Why is El-Zend still Minister of Justice? Why are judges liberally sentencing over 500 people to death who allegedly all together managed to kill one man from the Police Force? And why are they not taxed for their actions? Why are people disappearing? Why are innocent young flourishing talents and brilliant minds locked in jails, many of whom have not yet been tried and have even exceeded the LEGAL number of days to be imprisoned without trial?

The only answers out there regarding this start with one word answers such as ‘corruption’, to the ever so popular statement ‘this is the only way to deal with the Egyptian people and maintain order.’

In any case, it turned out that the campaign was genuine, and not a hoax. Go figure.

About a year later, on the 9th of October 2015, just a few days ago, FayomiaNews, a weekly publication in Fayoum, published a video on its YouTube channel.

The video shows the Governor of Fayoum addressing some people who are either on strike or protest on a water related issue, as if they were 3rd grade kids. But that was not the catastrophic part. A woman yelled out something from the crowd, to which the governor-who is technically an employee of the people-responded by yelling at her that when men speak, women shut up. He then proceeds to address the ‘men’ by scolding them that ‘their women’ are out on the streets at 2 AM. Don’t believe us? Watch the video below.

 

Now the fact that this happened, and is not a major nationwide scandal where this degenerate individual of a government employee is fired, raises a lot of questions including those mentioned earlier concerning the endless ongoing list of crimes committed by the government against their people who for some reason are unable to fathom that the government answers to them. Yet none of these questions seem to be pressing enough to get anyone to take any form of action or at least a stand.

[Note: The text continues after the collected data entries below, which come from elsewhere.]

(* ===== verification/GatewayProcess.v ===== *)
(** * The AAA gateway as a process

    cmd/aaa-gateway/main.go with the parts of internal/aaa/gateway/gateway.go around the
    forwarders: construction from the configuration, listeners that wait for the
    virtual address, the HTTP handlers and the routes that are registered; and the two
    Biz Pod functions that talk to this process, [NativeAAAClient.ForwardEAP] over
    [HandleForward] and [StartVIPHealthCheck] over [VIPHealthHandler].  JSON codecs,
    the answers of the forwarders and the addresses of the host are arguments. *)
From S2P Require Import Prelude Regex Common Encoding EapSession Resilience ServerInit Gateway HttpClient Diameter Json Config Middleware.
Local Open Scope string_scope.
Local Open Scope Z_scope.
Local Open Scope list_scope.

(** ** Construction *)
Record GatewayConfig : Type := mkGwConfig {
  gc_BizServiceURL : string; gc_RedisAddr : string; gc_ListenRADIUS : string; gc_AAAGatewayURL : string; gc_Version : string;
  gc_DiameterServerAddress : string; gc_DiameterRealm : string; gc_DiameterHost : string; gc_DiameterTransport : string;
  gc_RadiusServerAddress : string; gc_RadiusSharedSecret : string; gc_RedisMode : string; gc_VIPAddress : string;
  gc_DiameterAuthRequestType : Z; gc_DiameterAuthApplicationID : Z; gc_Radius : RadiusConfig; gc_DLQ : DLQConfig }.
Record RadiusForwarderConfig : Type := mkRFC {
  ServerAddress : string; ServerPort : Z; SharedSecret : string; rf_Timeout : Z; rf_MaxRetries : Z; rf_ResponseWindow : Z }.
Record diamForwarderConfig : Type := mkDFC { Transport : string; AuthRequestType : Z; AuthApplicationID : Z }.
(** The forwarder: where it connects, its configuration with the defaults filled in, and
    the identities and numbers it puts into requests. *)
Record diamConnection : Type := mkDF {
  df_addr : string; df_network : string; df_cfg : diamForwarderConfig; df_fields : diamForwarder }.
Record AAAGateway : Type := mkGateway {
  g_cfg : GatewayConfig; g_registry : registry; g_radius : option RadiusForwarderConfig; g_diam : diamConnection;
  g_handlerSecret : string }.

Definition newDiamConnection (addr network originHost originRealm destHost destRealm : string) (cfg : diamForwarderConfig)
  : diamConnection :=
  let df := newDiamForwarder (AuthApplicationID cfg) (AuthRequestType cfg) originHost originRealm destHost destRealm in
  mkDF addr network
    (mkDFC (str_default (Transport cfg) "tcp") (f_AuthRequestType df) (f_AuthApplicationID df)) df.
Definition New (c : GatewayConfig) : AAAGateway :=
  mkGateway c (NewServerInitiatedRegistry (30 * second))
    (if is_empty (gc_RadiusServerAddress c) then None
     else Some (mkRFC (gc_RadiusServerAddress c) 1812 (gc_RadiusSharedSecret c) (Rad_Timeout (gc_Radius c))
                  (Rad_MaxRetries (gc_Radius c)) (ResponseWindow (gc_Radius c))))
    (newDiamConnection (gc_DiameterServerAddress c) (gc_DiameterTransport c) (gc_DiameterHost c) (gc_DiameterRealm c)
       (gc_DiameterServerAddress c) (gc_DiameterRealm c)
       (mkDFC (gc_DiameterTransport c) (gc_DiameterAuthRequestType c) (gc_DiameterAuthApplicationID c)))
    (gc_RadiusSharedSecret c).
(* ===== verification/KeyVault.v ===== *)
(** * internal/crypto/kms.go: the Vault and SoftHSM key managers

    The Vault manager over an arbitrary HTTP server: what it sends, how it authenticates
    and how it reads the answers.  The transit engine of Vault is code outside the
    repository: its documented behaviour is the type class [Transit], and the manager is
    a lawful [KeyManager] over every such server, so that secrets survive.  A small
    transit engine shows that the class can be satisfied. *)
From S2P Require Import Prelude Regex Common Types Encoding EapSession Crypto Json NrfServer Auth Config.
Import Validator.
Local Open Scope string_scope.
Local Open Scope Z_scope.
Local Open Scope list_scope.

(** ** Requests and answers *)
Record vreq : Type := mkVReq { v_method : string; v_path : string; v_authorization : string; v_body : option json }.
(** The status and the JSON body when it can be decoded; [None]: the exchange fails. *)
Abbreviation vresp := (option (Z * option json)).

(** [net/http] sends no header value with a control character other than the tab. *)
Definition header_char (c : char) : bool := let z := ascii_code c in (z =? 9) || ((32 <=? z) && negb (z =? 127)).
Definition valid_header (s : string) : bool := forallb header_char (chars s).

So it comes as no surprise that the Governor of Fayoum seems to be under the impression that the water he supplied to his people is a personal favour he did for them, and can easily take it away if they misbehave.

The government behaves the way it does because we let it, and we humor it, and anyone who asks for their simple civic and human rights is a foreign funded traitor in the eyes of the government and the supposedly educated social segment that is supporting it because their interests are superficially aligned. Officials are not questioned about their actions unless they directly interfere with the interests of someone higher up the ranks. Our very own president elected by the people, was a man who declared that he ‘has no program’. So first the people choose Morsi, then they choose Sisi? But then again we are talking about a population that was waiting for Hitler with open arms to ‘save’ them from the nasty Brits. So it all falls into place. Will there ever be a moment in the future when Egyptians will say ‘enough is enough’ once and for all?

In any case, before that happens, the majority must make the break through realisation that Egypt as a country is not the government, and it is not the heritage, or the history or beautiful landscapes that only the rich and the privileged get to enjoy; Egypt is its human population. Until we make that massive paradigm shift we will continue to go downhill until all that will be left of Egypt are pictures of propaganda posters in future history books.